(** ** A concrete platform for the examples

    Every time stamp of the examples falls on 2024-03-15, a Friday of the
    week numbered 11 by [%W]. *)
Definition strftime_demo (t : Z) (f : fmt) : string :=
  match f with
  | Fmt_b => "Mar"
  | Fmt_Y_m => "2024-03"
  | Fmt_Week_W_Y => "Week_11_2024"
  | Fmt_Y_m_d => "2024-03-15"
  | Fmt_Y => "2024"
  | Fmt_stamp => "20240315_120000"
  end.

Definition strptime_demo (d : string) : option Z :=
  if String.eqb d "2024-03-01" then Some 1709251200 else None.

Definition now_demo : Z := 1710504000.

Definition default_settings : AppSettings := {|
  create_backup_log_enabled := true;
  delete_duplicates := false;
  exclude_organized_folders := true;
  exclude_before_date := None;
  exclude_folders := ["node_modules"; ".git"; ".vscode"; "__pycache__"];
  exclude_files := ["desktop.ini"; "Thumbs.db"; ".DS_Store"];
  log_directory := "/home/u/Documents/FolderOrganizerLogs"
|}.

Definition time_rule (level : Z) (pattern : string) : FolderRule := {|
  rule_name := "Time-Based Organization"; rule_enabled := true;
  hierarchy_level := level; folder_name := ""; file_extensions := [];
  is_time_based := true; time_pattern := pattern; date_source := "modified";
  icon := ""
|}.

Definition ext_rule (level : Z) (folder : string) (exts : list string) : FolderRule := {|
  rule_name := folder; rule_enabled := true;
  hierarchy_level := level; folder_name := folder; file_extensions := exts;
  is_time_based := false; time_pattern := "MMM"; date_source := "modified";
  icon := ""
|}.

Definition mk_filter (types : list string) (contains : string) (days : option Z)
    (action dest pattern : string) (prio : Z) : FilterAction := {|
  filter_name := action; filter_enabled := true; file_types := types;
  name_contains := contains; date_range_start := None; date_range_end := None;
  older_than_days := days; action_type := action; destination := dest;
  rename_pattern := pattern; priority := prio
|}.

Definition plain (t : Z) : node := File (meta0 t) (Opaque "").

(** * Specification-level notions *)

(** ** The filter pass *)

(** The criteria in the words of the specification: each of the three is
    vacuously true when absent (an empty list, an empty string, no or a
    zero threshold), and all must hold. *)
Definition criteria_match (now m : Z) (filename : string) (f : FilterAction) : bool :=
  (negb (truthy_list (file_types f))
   || str_in_list (file_ext_of filename) (file_types f))
  && (negb (truthy_str (name_contains f))
      || Str.contains (Str.lower (name_contains f)) (Str.lower filename))
  && (negb (truthy_days (older_than_days f))
      || (default 0 (older_than_days f) <=? (now - m) / 86400)).

Definition applies (now m : Z) (filename : string) (f : FilterAction) : bool :=
  filter_enabled f && criteria_match now m filename f.

(** the five action kinds of the data model; the [if]/[elif] chain of
    [apply_filters] has no branch for any other string *)
Definition known_action (f : FilterAction) : Prop :=
  In (action_type f) ["delete"; "exclude"; "move"; "move_external"; "rename"].

(** what the filter that speaks makes the pass do and return: the
    directive semantics of the specification *)
Definition directive (self : FolderOrganizer) (f : FilterAction)
    (file_path : string) : M (option string) :=
  if String.eqb (action_type f) "delete" then ret (Some "DELETE")
  else if String.eqb (action_type f) "exclude" then ret (Some "EXCLUDE")
  else if String.eqb (action_type f) "move" || String.eqb (action_type f) "move_external"
  then ret (Some (destination f))
  else
    run! (if dry_run self then ret tt
          else OS.rename file_path
                 (new_path_of f file_path (PosixPath.basename file_path)
                    (file_ext_of (PosixPath.basename file_path)))) in
    ret None.

(** [f] wins in [l1 ++ f :: l2]: no filter that applies has a higher
    priority, and none of the same priority is declared earlier *)
Definition wins (ap : FilterAction -> bool) (l1 : list FilterAction)
    (f : FilterAction) (l2 : list FilterAction) : Prop :=
  ap f = true
  /\ (forall g, In g l1 -> ap g = true -> priority g < priority f)
  /\ (forall g, In g l2 -> ap g = true -> priority g <= priority f).
Definition sample_last_second : Event :=
  sample_event "evt-1" (mkdatetime 739923 23 59 59 0) 10.
Definition sample_midnight : Event :=
  sample_event "evt-2" (mkdatetime 739924 0 0 0 0) 20.
Definition sample_next_month : Event :=
  sample_event "evt-4" (mkdatetime 739953 9 0 0 0) 40.

Definition sample_world : World :=
  {| cal := [sample_last_second; sample_midnight;
             sample_event "evt-3" (mkdatetime 739926 9 0 0 0) 30;
             sample_next_month];
     stdout := [];
     clock := 0 |}.

(** Stand-ins for the library functions that only format. *)
Definition sample_strftime (d : datetime) (fmt : string) : string := fmt.
Definition sample_astimezone (d : datetime) : datetime := d.
Definition sample_str_date (d : datetime) : string := str_int (ordinal d).

(** A round of the demo that sleeps for 2 units and creates an event. *)
Definition sample_round : round_env :=
  {| env_uniform := 2; env_late := 0; env_coin := true;
     env_now := sample_later; env_r_days := 2; env_r_kpi := 7;
     env_r_choice := 0; env_r_bump := 0; env_alert_now := sample_later |}.

(* ===================================================================== *)
(** * Further observations on stores, listings and sessions               *)
(* ===================================================================== *)

(** The fields of an event that no method writes after its creation. *)
Definition same_identity (e e' : Event) : Prop :=
  evt_id e' = evt_id e /\ summary e' = summary e /\
  start e' = start e /\ end_ e' = end_ e.

(** The shape of every event the two constructors build: it starts at
    09:00 or 10:00 sharp, ends one hour later on the same day, and has an
    estimate of at least 5. *)
Definition event_ok (e : Event) : Prop :=
  (hour (start e) = 9 \/ hour (start e) = 10) /\
  minute (start e) = 0 /\ second (start e) = 0 /\ microsecond (start e) = 0 /\
  end_ e = mkdatetime (ordinal (start e)) (hour (start e) + 1) 0 0 0 /\
  exists k, kpi_estimate e = Some k /\ 5 <= k.

(** The calls of [simulate_new_event] in a history. *)
Definition is_new (o : store_op) : bool :=
  match o with
  | OpNew _ _ _ => true
  | OpUpdate _ _ _ => false
  end.

Definition count_new (ops : list store_op) : nat :=
  List.length (List.filter is_new ops).

(** The store call a round of the alert loop makes. *)
Definition op_of_round (env : round_env) : store_op :=
  if env_coin env
  then OpNew (env_now env) (env_r_days env) (env_r_kpi env)
  else OpUpdate (env_now env) (env_r_choice env) (env_r_bump env).

(** The header line of an alert, recognised in the output, and the number
    of alerts an output shows. *)
Definition is_alert_header (s : string) : bool := String.prefix "REAL-TIME ALERT" s.

Definition alert_count (out : list string) : nat :=
  List.length (List.filter is_alert_header out).

(** The event starts on the calendar day of [now]. *)
Definition same_day (now : datetime) (e : Event) : bool :=
  ordinal (start e) =? ordinal now.

(** A string of whitespace only. *)
Fixpoint all_space (s : string) : bool :=
  match s with
  | String c rest => is_space c && all_space rest
  | EmptyString => true
  end.

(** The worker of [start_alert_simulator], as it runs in its own thread:
    before each round it reads the stop flag, which the main thread sets;
    [obs] gives, round by round, the value read and the environment of
    the round.  The body of its loop is the body of the demo loop, with
    other constants for the two draws, which are values of the
    environment here. *)
Fixpoint alert_worker (obs : list (bool * round_env)) : M unit :=
  match obs with
  | [] => starve
  | (is_set, env) :: rest =>
      if is_set then ret tt
      else demo_round env ;; alert_worker rest
  end.

(** The rounds the worker runs: those before the first reading of a set
    flag. *)
Fixpoint rounds_before_stop (obs : list (bool * round_env)) : list round_env :=
  match obs with
  | [] => []
  | (is_set, env) :: rest => if is_set then [] else env :: rounds_before_stop rest
  end.

(** The process right after seeding, and what the worker may read. *)
Definition sample_seeded_world : World :=
  {| cal := sample_store; stdout := []; clock := 0 |}.

Definition sample_observations : list (bool * round_env) :=
  [(false, sample_round); (true, sample_round); (false, sample_round)].

Definition sample_session : list console_input :=
  [mkInput "help" sample_now; mkInput " Quit " sample_now; mkInput "kpi" sample_now].

(** A window of three days inside the seeded range: it holds the 09:00
    events of the three days after seeding. *)
Definition sample_from : datetime := mkdatetime 739924 0 0 0 0.
Definition sample_until : datetime := mkdatetime 739926 23 0 0 0.
Definition sample_week_end : datetime := mkdatetime 739930 12 0 0 0.

(** A store whose estimates 10, 20 and 31 do not divide evenly. *)
Definition sample_uneven_world : World :=
  {| cal := [sample_last_second; sample_midnight;
             sample_event "evt-3" (mkdatetime 739926 9 0 0 0) 31];
     stdout := [];
     clock := 0 |}.
(** ** Facts about timestamps *)

Lemma datetime_eq (a b : datetime) :
  ordinal a = ordinal b -> hour a = hour b -> minute a = minute b ->
  second a = second b -> microsecond a = microsecond b -> a = b.
Proof using. destruct a, b; simpl; intros; subst; reflexivity. Qed.

Ltac unfold_units :=
  unfold mk_timedelta, US_PER_DAY, US_PER_HOUR, US_PER_MINUTE, US_PER_SECOND in *.

Lemma dt_compare_spec (a b : datetime) :
  valid_datetime a -> valid_datetime b ->
  dt_compare a b = (to_microseconds a ?= to_microseconds b).
Proof using.
  intros (Ha1 & Ha2 & Ha3 & Ha4) (Hb1 & Hb2 & Hb3 & Hb4).
  unfold dt_compare, to_microseconds, lex. unfold_units.
  symmetry.
  destruct (Z.compare_spec (ordinal a) (ordinal b));
  destruct (Z.compare_spec (hour a) (hour b));
  destruct (Z.compare_spec (minute a) (minute b));
  destruct (Z.compare_spec (second a) (second b));
  destruct (Z.compare_spec (microsecond a) (microsecond b));
  first [ apply Z.compare_eq_iff | apply Z.compare_lt_iff | apply Z.compare_gt_iff ];
  lia.
Qed.

Lemma dt_le_spec (a b : datetime) :
  valid_datetime a -> valid_datetime b ->
  (a <= b)%dt <-> to_microseconds a <= to_microseconds b.
Proof using.
  intros Ha Hb. unfold dt_le, dt_leb. rewrite dt_compare_spec by assumption.
  destruct (Z.compare_spec (to_microseconds a) (to_microseconds b));
    split; intros; try lia; try discriminate; reflexivity.
Qed.

Lemma dt_lt_spec (a b : datetime) :
  valid_datetime a -> valid_datetime b ->
  (a < b)%dt <-> to_microseconds a < to_microseconds b.
Proof using.
  intros Ha Hb. unfold dt_lt, dt_ltb. rewrite dt_compare_spec by assumption.
  destruct (Z.compare_spec (to_microseconds a) (to_microseconds b));
    split; intros; try lia; try discriminate; reflexivity.
Qed.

◆ ◆ ◆ ◆

Your answer should consist of the lines from the line with "destruct (Z.compare_spec (hour" through the last line of the data, set down exactly, both included.

Answer box
  destruct (Z.compare_spec (hour a) (hour b));
  destruct (Z.compare_spec (minute a) (minute b));
  destruct (Z.compare_spec (second a) (second b));
  destruct (Z.compare_spec (microsecond a) (microsecond b));
  first [ apply Z.compare_eq_iff | apply Z.compare_lt_iff | apply Z.compare_gt_iff ];
  lia.
Qed.

Lemma dt_le_spec (a b : datetime) :
  valid_datetime a -> valid_datetime b ->
  (a <= b)%dt <-> to_microseconds a <= to_microseconds b.
Proof using.
  intros Ha Hb. unfold dt_le, dt_leb. rewrite dt_compare_spec by assumption.
  destruct (Z.compare_spec (to_microseconds a) (to_microseconds b));
    split; intros; try lia; try discriminate; reflexivity.
Qed.

Lemma dt_lt_spec (a b : datetime) :
  valid_datetime a -> valid_datetime b ->
  (a < b)%dt <-> to_microseconds a < to_microseconds b.
Proof using.
  intros Ha Hb. unfold dt_lt, dt_ltb. rewrite dt_compare_spec by assumption.
  destruct (Z.compare_spec (to_microseconds a) (to_microseconds b));
    split; intros; try lia; try discriminate; reflexivity.
Qed.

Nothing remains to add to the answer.